Ich musste lachen. Typisch Izzie!

Ihr Lockenkopf wippte mit jedem ihrer Freudenhopser auf und ab. Ich winkte zaghaft und versuchte dann meinen Trolley durch die Menschenmenge zu bugsieren. Als ich das Gate verlassen hatte, startete Izzie durch und fing mich in einer stürmischen Umarmung ein.

»Ich bin ja so froh, dass du da bist!«, kreischte sie mir mit ihrem australischen Akzent ins Ohr, als ich ihre Umarmung erwiderte. Oh ja ich bin auch froh, dass ich noch da bin. Ihre Worte ließen mich sofort an meine Odyssee in der fliegenden Blechbüchse denken.

»Wie war dein Flug?«, erkundigte sich Izzie, als hätte sie meine Gedanken gelesen.

»Och, unspektakulär«, bemerkte ich beiläufig.

Izzie grinste. »Verstehe!«

Bevor ich eine schnippische Antwort geben konnte, hatte sich Izzie umgedreht und zerrte mich am Handgelenk hinter sich her.

»Hey, nicht so schnell!«

»Oh Mann, ich kann es kaum erwarten, dass du endlich meine Eltern kennenlernst«, flötete sie, als habe sie mich gar nicht gehört. »Mom holen wir gleich an der Uni ab. Dad wartet draußen am Pick-up auf uns.

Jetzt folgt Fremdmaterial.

Inductive memoStep : shared -> shared -> Prop :=
| memo_look i key st :
    sh_threads st !! i = None -> (lookupMemo key (sh_memo st)).1 = None ->
    memoStep st (mkShared (sh_memo st)
      (<[i := Looked key (lookupMemo key (sh_memo st)).2]> (sh_threads st)) (sh_writes st) (sh_since st))
| memo_fetch i key g st :
    sh_threads st !! i = Some (Looked key g) ->
    memoStep st (mkShared (sh_memo st) (<[i := Fetched key g (backing st !! key)]> (sh_threads st)) (sh_writes st) (sh_since st))
| memo_fetch_failed i key g st :
    sh_threads st !! i = Some (Looked key g) ->
    memoStep st (mkShared (sh_memo st) (base.delete i (sh_threads st)) (sh_writes st) (sh_since st))
| memo_publish i key g r st :
    sh_threads st !! i = Some (Fetched key g r) ->
    memoStep st (mkShared (publish key g (me_body (entryOf r)) (me_ok (entryOf r)) (sh_memo st))
      (base.delete i (sh_threads st)) (sh_writes st) (sh_since st))
| memo_write i keys b st :
    sh_threads st !! i = None -> (forall k, k ∉ keys -> b !! k = backing st !! k) ->
    memoStep st (mkShared (set_backing b (sh_memo st)) (<[i := Wrote keys]> (sh_threads st)) (sh_writes st)
      (since_write keys b (sh_since st)))
| memo_wipe i b st :
    sh_threads st !! i = None ->
    memoStep st (mkShared (set_backing b (sh_memo st)) (<[i := Wiped]> (sh_threads st)) (sh_writes st) (fun k => [b !! k]))
| memo_forget i keys st :
    sh_threads st !! i = Some (Wrote keys) ->
    memoStep st (mkShared (forgetMany keys (sh_memo st)) (base.delete i (sh_threads st)) (sh_writes st + 1) (sh_since st))
| memo_reset i st :
    sh_threads st !! i = Some Wiped ->
    memoStep st (mkShared (resetItems (sh_memo st)) (base.delete i (sh_threads st)) (sh_writes st + 1) (sh_since st))
| memo_elsewhere b st :
    memoStep st (mkShared (set_backing b (sh_memo st)) (sh_threads st) (sh_writes st) (since_change b (sh_since st))).

Definition memo_init (b : gmap string bytes) : shared := mkShared (NewMemoStore b) ∅ 0 (fun k => [b !! k]).

(** A mutation of [k] has changed the backing store and not yet forgotten. *)
Definition pending (k : string) (st : shared) : Prop :=
  exists i p, sh_threads st !! i = Some p /\
    match p with Wrote keys => k ∈ keys | Wiped => True | _ => False end.

Definition phase_generation (p : memoPhase) : option Z :=
  match p with Looked _ g | Fetched _ g _ => Some g | _ => None end.

(** The generation counts the mutations, no reader is ahead of it, and what is
    memoized, or about to be, is something the backing store has held since the last
    mutation of the key, unless one is pending. *)
Definition memo_inv (st : shared) : Prop :=
  0 <= sh_writes st /\ (forall k, backing st !! k ∈ sh_since st k) /\
  (sh_writes st < uint64_mod ->
   ms_generation (sh_memo st) = sh_writes st /\
   (forall i p g, sh_threads st !! i = Some p -> phase_generation p = Some g -> g <= sh_writes st) /\
   (forall i k g r, sh_threads st !! i = Some (Fetched k g r) -> g = sh_writes st -> r ∈ sh_since st k \/ pending k st) /\
   (forall k e, ms_items (sh_memo st) !! k = Some e -> e ∈ (entryOf <$> sh_since st k) \/ pending k st)).

Lemma lookup_deleteItems ks m k :
  deleteItems ks m !! k = if decide (k ∈ ks) then None else m !! k.
Proof.
  unfold deleteItems. revert m. induction ks as [|k' ks IH]; intros m; cbn [foldl].
  { by rewrite decide_False by apply not_elem_of_nil. }
  rewrite IH. destruct (decide (k ∈ ks)) as [Hk|Hk].
  - by rewrite decide_True by (apply elem_of_cons; by right).
  - destruct (decide (k = k')) as [->|Hne].
    + rewrite decide_True by (apply elem_of_cons; by left). by rewrite lookup_delete_eq.
    + rewrite decide_False by (by intros [?|?]%elem_of_cons). by rewrite lookup_delete_ne.
Qed.

(** Replacing one goroutine's phase keeps the pending mutations of the others. *)
Lemma pending_threads (st st' : shared) i k :
  (forall j, j <> i -> sh_threads st' !! j = sh_threads st !! j) ->
  (forall p, sh_threads st !! i = Some p ->
     match p with Wrote keys => k ∉ keys | Wiped => False | _ => True end) ->
  pending k st -> pending k st'.
Proof.
  intros Hother Hi (j & p & Hj & Hp). destruct (decide (j = i)) as [->|Hne].
  - apply Hi in Hj. by destruct p.
  - exists j, p. by rewrite Hother.
Qed.

(** A step of a reader: the backing store, its history and the counts stay. *)
Lemma memo_inv_reader i st m th :
  memo_inv st -> ms_store m = backing st -> ms_generation m = ms_generation (sh_memo st) ->
  (forall p, sh_threads st !! i = Some p -> phase_generation p <> None) ->
  (forall j, j <> i -> th !! j = sh_threads st !! j) ->
  (sh_writes st < uint64_mod -> forall p, th !! i = Some p ->
     match p with
     | Looked _ g => g <= sh_writes st
     | Fetched k g r => g <= sh_writes st /\ r = backing st !! k
     | _ => False
     end) ->
  (sh_writes st < uint64_mod -> forall k e, ms_items m !! k = Some e ->
     ms_items (sh_memo st) !! k = Some e \/ e ∈ (entryOf <$> sh_since st k) \/ pending k st) ->
  memo_inv (mkShared m th (sh_writes st) (sh_since st)).
Proof.
  intros (H0 & Hcur & Hinv) Hms Hmg Hold Hother Hnew Hitems. split; [done|].
  split; [intros k; unfold backing; simpl; rewrite Hms; apply Hcur|]. simpl. intros Hw.
  destruct (Hinv Hw) as (Hgen & Hg & Hf & Hm). specialize (Hnew Hw). specialize (Hitems Hw).
  set (st' := mkShared _ _ _ _).
  assert (Hpend : forall k, pending k st -> pending k st').
  { intros k. apply (pending_threads _ _ i); [done|]. intros p Hp. apply Hold in Hp. by destruct p. }
  split; [by rewrite Hmg|]. split; [|split].
  - intros j p g Hj Hp. destruct (decide (j = i)) as [->|Hne].
    + apply Hnew in Hj. destruct p; simpl in *; simplify_eq; lia.
    + simpl in Hj. rewrite Hother in Hj by done. by eapply Hg.
  - intros j k g r Hj Eg. destruct (decide (j = i)) as [->|Hne].
    + apply Hnew in Hj as [_ ->]. left. apply Hcur.
    + simpl in Hj. rewrite Hother in Hj by done. destruct (Hf _ _ _ _ Hj Eg); auto.
  - intros k e He. destruct (Hitems k e He) as [He'|[?|?]]; auto. destruct (Hm k e He'); auto.
Qed.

Aber erstmal die wichtigsten Dinge zuerst. Hier!« Izzie hielt mir eine grüne Einkaufstasche vor die Nase.

»Was ist das?«, fragte ich und beäugte die Tüte misstrauisch.

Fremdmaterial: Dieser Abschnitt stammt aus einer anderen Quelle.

(** The file [name] holds a record of [k] that expires at [x]. *)
Definition holdsRecord s (name k : string) (x : Z) (v : bytes) : Prop :=
  exists data, nodes s !! name = Some (FileNode data) /\ decodeFileRecord data = (k, x, v, None).

(** The clock test of [ListPage]: strictly before the expiry. *)
Definition listable (x t : Z) : Prop := x <= 0 \/ t < x.

(** Entry [e] describes the record in [name]. *)
Definition describes s (name : string) (w w' : World) (e : CacheEntry) : Prop :=
  exists x v t, holdsRecord s name (Key e) x v /\ SizeBytes e = len v /\
    now w <= t <= now w' /\ listable x t.

Lemma listEntry_spec name dir w s r w' s' :
  world_ok w -> fs_ok s -> listEntry (name, dir) w s = (r, w', s') ->
  later w w' /\ fs_ok s' /\ dropped name s s' /\
  match r with
  | inl (Some e) => dir = false /\ isFileStoreRecord name = true /\ Key e <> EmptyString /\ describes s name w w' e
  | inl None => dir = false -> isFileStoreRecord name = true ->
      forall k x v, holdsRecord s name k x v -> k <> EmptyString -> ~ listable x (now w')
  | inr _ => True
  end.
Proof.
  intros Hw Hs. unfold listEntry. pose proof (later_refl w Hw) as Hl.
  assert (Hsame : dropped name s s) by (split; [done | by left]).
  destruct (dir || negb (isFileStoreRecord name)) eqn:Eb.
  { intros [= <- <- <-]. do 3 (split; [done|]). intros -> Hr. by rewrite Hr in Eb. }
  apply orb_false_iff in Eb as [-> Hr]. apply negb_false_iff in Hr. go_simpl.
  destruct (os (osReadFile name) w s) as [[[data err] w1] s1] eqn:E1.
  apply os_inv in E1 as (d1 & E1 & ->). apply osReadFile_inv in E1 as (-> & -> & Hn).
  set (s1 := mkFileStore _ _ (called _)). assert (Hs1 : fs_ok s1) by exact Hs.
  assert (Hd1 : dropped name s s1) by (split; [done | by left]).
  destruct err as [e|].
  { destruct Hn as [-> Hn]. destruct (isNotExist e) eqn:Ee; intros [= <- <- <-]; do 3 (split; [done|]); [|done].
    intros _ _ k x v (data & Hd & _). unfold nodes in Hd. rewrite Hn in Hd; [done | by destruct Hs | done]. }
  fold (nodes s) in Hn.
  assert (Hone : forall k x v, holdsRecord s name k x v -> decodeFileRecord data = (k, x, v, None)).
  { intros k x v (data' & Hd & E). rewrite Hn in Hd. by injection Hd as ->. }
  destruct (decodeFileRecord data) as [[[k x] v] [e|]] eqn:Ed.
  { intros [= <- <- <-]. do 3 (split; [done|]). intros _ _ k' x' v' Hh. by apply Hone in Hh. }
  destruct (decide (k = EmptyString)) as [->|Hk].
  { intros [= <- <- <-]. do 3 (split; [done|]). intros _ _ k' x' v' Hh. apply Hone in Hh. congruence. }
  assert (Hh : holdsRecord s name k x v) by by exists data.
  destruct (Z.gtb_spec x 0) as [Hx|Hx].
  2: { intros [= <- <- <-]. do 3 (split; [done|]). split; [done|]. split; [done|]. split; [done|].
       exists x, v, (now w). split; [done|]. split; [done|]. split; [lia | by left]. }
  pose proof (later_tick w Hw) as Hlt. pose proof (later_now _ _ Hlt). rewrite UnixNano_now by done.
  destruct (Z.geb_spec (now w) x).
  - destruct (os (osRemove name) _ s1) as [[r2 w2] s2] eqn:E2. apply remove_dropped in E2 as (-> & Hd & _).
    intros [= <- <- <-]. split; [done|]. split; [by eapply dropped_ok|]. split; [done|].
    intros _ _ k' x' v' Hh'. apply Hone in Hh'. unfold listable. injection Hh' as <- <- <-. lia.
  - intros [= <- <- <-]. do 3 (split; [done|]). split; [done|]. split; [done|]. split; [done|].
    exists x, v, (now w). split; [done|]. split; [done|]. split; [lia | right; lia].
Qed.

Lemma dropped_other name s s' n : dropped name s s' -> n <> name -> nodes s' !! n = nodes s !! n.
Proof. intros [_ [-> | ->]] Hn; [done|]. by rewrite lookup_delete_ne. Qed.

(** Records that carry a key are filed under that key. *)
Definition named s : Prop := forall name k x v,
  isFileStoreRecord name = true -> holdsRecord s name k x v -> k <> EmptyString -> name = path k.

Lemma named_shrinks s s' : shrinks s s' -> named s -> named s'.
Proof.
  intros Hsh Hn name k x v Hrec (data & Hd & E) Hk. destruct (Hsh name) as [Eq|Eq]; rewrite Hd in Eq; [|done].
  eapply Hn; [done| |done]. by exists data.
Qed.

Lemma listEntries_spec l acc w s entries w' s' :
  world_ok w -> fs_ok s -> NoDup (l.*1) -> listEntries l acc w s = (inl entries, w', s') ->
  later w w' /\ fs_ok s' /\ exists new, entries = acc ++ new /\
  (forall e, e ∈ new -> exists name, (name, false) ∈ l /\ isFileStoreRecord name = true /\
     Key e <> EmptyString /\ describes s name w w' e) /\
  (forall name k x v, (name, false) ∈ l -> isFileStoreRecord name = true -> holdsRecord s name k x v ->
     k <> EmptyString -> listable x (now w') -> k ∈ Key <$> new) /\
  (named s -> NoDup (Key <$> new)).
Proof.
  revert acc w s. induction l as [|[name dir] l IH]; intros acc w s Hw Hs Hd; cbn [listEntries]; go_simpl.
  { intros [= <- <- <-]. split; [by apply later_refl|]. split; [done|]. exists []. rewrite app_nil_r.
    split; [done|]. split; [|split; [|intros _; constructor]].
    - intros e He. by apply elem_of_nil in He.
    - intros name k x v Hin. by apply elem_of_nil in Hin. }
  apply list.NoDup_cons in Hd as [Hnew Hd]. destruct (listEntry (name, dir) w s) as [[r w1] s1] eqn:E1.
  apply listEntry_spec in E1 as (Hl1 & Hs1 & Hdr & Hr); [|done..].
  assert (Hother : forall n k x v, n ∈ l.*1 -> holdsRecord s1 n k x v <-> holdsRecord s n k x v).
  { intros n k x v Hin. unfold holdsRecord. rewrite (dropped_other name s s1); [done|done|]. by intros ->. }
  assert (Hin1 : forall n b, (n, b) ∈ l -> n ∈ l.*1).
  { intros n b Hin. by apply (list_elem_of_fmap_2 fst) in Hin. }
  destruct r as [oe|e]; [|done]. intros E2.
  assert (Hrest : exists acc', listEntries l acc' w1 s1 = (inl entries, w', s') /\
    acc' = acc ++ match oe with Some e => [e] | None => [] end).
  { destruct oe; eexists; split; [exact E2|done|exact E2|by rewrite app_nil_r]. }
  clear E2. destruct Hrest as (acc' & E2 & ->).
  apply IH in E2 as (Hl2 & Hs2 & new & -> & Hsound & Hcomplete & Hnodup); [|by eauto with go|done..].
  pose proof (later_now _ _ Hl1). pose proof (later_now _ _ Hl2).
  split; [by eapply later_trans|]. split; [done|].
  exists (match oe with Some e => [e] | None => [] end ++ new). split; [by rewrite app_assoc|]. split; [|split].
  - intros e [He|He]%elem_of_app.
    + destruct oe as [e'|]; [|by apply elem_of_nil in He]. apply list_elem_of_singleton in He as ->.
      destruct Hr as (-> & Hrec & Hk & x & v & t & Hdesc). exists name. split; [apply elem_of_cons; by left|].
      split; [done|]. split; [done|]. exists x, v, t. destruct Hdesc as (? & ? & ? & ?). repeat split; (done || lia).
    + destruct (Hsound e He) as (n & Hin & Hrec & Hk & x & v & t & Hh & Hsz & Ht & Hlive). exists n.
      split; [apply elem_of_cons; by right|]. split; [done|]. split; [done|]. exists x, v, t.
      split; [by eapply Hother; [eapply Hin1|]|]. split; [done|]. split; [lia | done].
  - intros n k x v [[= -> <-]|Hin]%elem_of_cons Hrec Hh Hk Hlive; rewrite fmap_app, elem_of_app.
    + left. destruct oe as [e|].
      * destruct Hr as (_ & _ & _ & x' & v' & t & (data & Hn & Ed) & _).
        destruct Hh as (data' & Hn' & Ed'). rewrite Hn in Hn'. injection Hn' as <-. rewrite Ed in Ed'.
        injection Ed' as <- _ _. apply elem_of_cons. by left.
      * exfalso. eapply (Hr eq_refl Hrec); [done|done|]. unfold listable in *. lia.
    + right. eapply Hcomplete; [done|done| |done|done]. by eapply Hother; [eapply Hin1|].
  - intros Hnm. specialize (Hnodup (named_shrinks _ _ (dropped_shrinks _ _ _ Hdr) Hnm)).
    destruct oe as [e|]; [|done]. destruct Hr as (_ & Hrec & Hk & x & v & t & Hh & _). simpl.
    apply list.NoDup_cons. split; [|done]. intros (e' & Ek & He')%list_elem_of_fmap.
    destruct (Hsound e' He') as (n & Hin & Hrec' & Hk' & x' & v' & t' & Hh' & _).
    apply Hother in Hh'; [|by eapply Hin1]. rewrite <- Ek in Hh', Hk'.
    apply Hnew. rewrite (Hnm _ _ _ _ Hrec Hh Hk), <- (Hnm _ _ _ _ Hrec' Hh' Hk'). by eapply Hin1.
Qed.
End Listing.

»Na was wohl? Klamotten natürlich! So kannst du jedenfalls nicht gehen«, bemerkte sie und hob die Augenbrauen, als sie an mir heruntersah.

»Was stimmt mit meinen Sachen nicht?«, ich schaute an meiner khakifarbenen Reisehose herunter, die so viele praktische Taschen eingenäht hatte und zog kurz an meinem Pulli, den ich mir äußerst modisch um die Hüften gebunden hatte.

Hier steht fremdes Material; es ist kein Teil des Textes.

(* ===== verification/Backends.v ===== *)
(** * store_null.go, error_store.go, config.go, factory.go: construction

    The store that forgets, the store that only reports why it could not be
    built, and the factory that chooses a backend, normalises its configuration
    and wraps it.  A Go value of interface type [Store] is one of several
    concrete types: [sum_Store] is the method dispatch on a sum of two, and keeps
    the contracts both sides keep. *)

From S2P Require Import Prelude GoStd CacheCore Transport Shaping Wrapping MemoryStore FileStore FileLaws.

(** ** Values of interface type *)

Section Sum.
Context {A B : Type} `{Store A} `{Store B}.

(** Calling a method on the dynamic value. *)
Definition callSum {R} (op : forall T, Store T -> M T R) : M (A + B) R :=
  fun w x =>
    match x with
    | inl a => let '(r, w', a') := op A _ w a in (r, w', inl a')
    | inr b => let '(r, w', b') := op B _ w b in (r, w', inr b')
    end.

Definition caseSum {R} (f : forall T, Store T -> T -> R) (x : A + B) : R :=
  match x with inl a => f A _ a | inr b => f B _ b end.

Definition sum_lock_ops : LockStore (A + B) :=
  let call (m : forall T, LockStore T -> M T (bool * option error)) :=
    callSum (fun T (_ : Store T) => fun w s =>
      match Store_lockStore s with Some l => m T l w s | None => ((false, None), w, s) end) in
  mkLockStore _
    (fun ctx key owner ttl => call (fun T l => LockAcquire l ctx key owner ttl))
    (fun ctx key owner => call (fun T l => LockRelease l ctx key owner)).

Definition sum_lockStore (x : A + B) : option (LockStore (A + B)) :=
  if caseSum (fun T _ s => match Store_lockStore s with Some _ => true | None => false end) x
  then Some sum_lock_ops else None.

Definition sum_Inspector (x : A + B) : option (Inspector (A + B)) :=
  if caseSum (fun T _ s => match Store_Inspector s with Some _ => true | None => false end) x then
    Some (mkInspector _
      (caseSum (fun T _ s =>
         match Store_Inspector s with Some i => Capabilities i s | None => noCapabilities end))
      (fun ctx opts => callSum (fun T _ => fun w s =>
         match Store_Inspector s with
         | Some i => ListPage i ctx opts w s
         | None => ((emptyListPageResult, Some ErrInspectorUnsupported), w, s)
         end)))
  else None.

#[export] Instance sum_Store : Store (A + B) := {|
  Store_Driver := caseSum (fun T _ s => Store_Driver s);
  Store_Ready := fun ctx => callSum (fun T _ => Store_Ready ctx);
  Store_Get := fun ctx k => callSum (fun T _ => Store_Get ctx k);
  Store_Set := fun ctx k v ttl => callSum (fun T _ => Store_Set ctx k v ttl);
  Store_Add := fun ctx k v ttl => callSum (fun T _ => Store_Add ctx k v ttl);
  Store_Increment := fun ctx k d ttl => callSum (fun T _ => Store_Increment ctx k d ttl);
  Store_Decrement := fun ctx k d ttl => callSum (fun T _ => Store_Decrement ctx k d ttl);
  Store_Delete := fun ctx k => callSum (fun T _ => Store_Delete ctx k);
  Store_DeleteMany := fun ctx ks => callSum (fun T _ => Store_DeleteMany ctx ks);
  Store_Flush := fun ctx => callSum (fun T _ => Store_Flush ctx);
  Store_lockStore := sum_lockStore;
  Store_Inspector := sum_Inspector
|}.
End Sum.

(** ** nullStore *)

Record nullStore := mkNullStore {}.

Definition newNullStore : nullStore := mkNullStore.

Definition null_lock_ops : LockStore nullStore :=
  mkLockStore _ (fun _ _ _ _ => ret (true, None)) (fun _ _ _ => ret (true, None)).

#[export] Instance nullStore_Store : Store nullStore := {|
  Store_Driver := fun _ => DriverNull;
  Store_Ready := fun _ => ret None;
  Store_Get := fun _ _ => ret ([], false, None);
  Store_Set := fun _ _ _ _ => ret None;
  Store_Add := fun _ _ _ _ => ret (true, None);
  Store_Increment := fun _ _ _ _ => ret (0, None);
  Store_Decrement := fun _ _ _ _ => ret (0, None);
  Store_Delete := fun _ _ => ret None;
  Store_DeleteMany := fun _ _ => ret None;
  Store_Flush := fun _ => ret None;
  Store_lockStore := fun _ => Some null_lock_ops;
  Store_Inspector := fun _ => None
|}.

(** ** errorStore *)

Record errorStore := mkErrorStore { err_driver : string; err_err : error }.

Definition err_fail {A} (zero : A) : M errorStore (A * option error) := fun w s => ((zero, Some (err_err s)), w, s).
Definition err_only : M errorStore (option error) := fun w s => (Some (err_err s), w, s).
Definition err_Increment (_ : Context) (_ : string) (_ _ : Z) : M errorStore (Z * option error) := err_fail 0.

#[export] Instance errorStore_Store : Store errorStore := {|
  Store_Driver := err_driver;
  Store_Ready := fun _ => err_only;
  Store_Get := fun _ _ => err_fail ([], false);
  Store_Set := fun _ _ _ _ => err_only;
  Store_Add := fun _ _ _ _ => err_fail false;
  Store_Increment := err_Increment;
  Store_Decrement := fun ctx key delta ttl => err_Increment ctx key (wrap64 (- delta)) ttl;
  Store_Delete := fun _ _ => err_only;
  Store_DeleteMany := fun _ _ => err_only;
  Store_Flush := fun _ => err_only;
  Store_lockStore := fun _ =>
    Some (mkLockStore _ (fun _ _ _ _ => err_fail false) (fun _ _ _ => err_fail false));
  Store_Inspector := fun _ => None
|}.

(** ** Configuration *)

Definition defaultCachePrefix : string := "app".

Record StoreConfig := mkStoreConfig {
  cfg_base : BaseConfig;
  MemoryCleanupInterval : Z;
  FileDir : string
}.

(** [StoreConfig{}] *)
Definition zeroConfig : StoreConfig := mkStoreConfig (mkBaseConfig 0 EmptyString EmptyString 0 []) 0 EmptyString.

(** What the process finds around it: the temporary directory and what each
    path names. *)
Record Environment := mkEnvironment { env_tempDir : string; env_disks : string -> Disk }.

»Na ja nichts, wenn du siebzig wärst und gleich eine Kreuzfahrt beginnen wolltest.«

Das hatte gesessen. Ich riss ihr die Tüte aus der Hand und machte mich auf die Suche nach der nächsten Toilette.

»Wehe da ist was Bauchfreies drin«, sagte ich und ließ die Tüte drohend vor ihrer Nase baumeln.

»Keine Sorge ist total Nerd-tauglich.«

Ich verdrehte die Augen und verschwand in der Toilettenkabine.

Das Outfit, welches Izzie für mich ausgesucht hatte, war tatsächlich nicht übel. Ein bequemes Paar Flipflops, eine dunkelblaue, knielange Leggins und darüber ein ausgefranster Mini-Rock aus Jeans. Als Oberteil trug ich ein schlichtes gepunktetes T-Shirt.

Als ich aus der Kabine trat, lächelte Izzie.

»Nicht schlecht! Und wenn es gleich zu warm wird, kannst du die Leggins ausziehen.«

»Äh, nein danke! Ich werde das hier ...«, ich zeigte auf meine milchig weiße Haut, »... niemandem zumuten.«

Izzie lachte. »Keine Sorge, hier wirst selbst du nach ein Paar Tagen schön braungebrannt sein!«

Ich schnaufte ungläubig.

»Es sei denn du bist in Wirklichkeit ein Vampir und schmilzt in der Sonne.«

Ich steckte ihr die Zunge raus, doch Izzie stellte sich neben mich und machte ein Foto von uns, ehe ich etwas einwenden konnte. Izzie blickte auf ihr Handy, grinste und wollte es auch schon wieder in ihrer Gesäßtasche verschwinden lassen.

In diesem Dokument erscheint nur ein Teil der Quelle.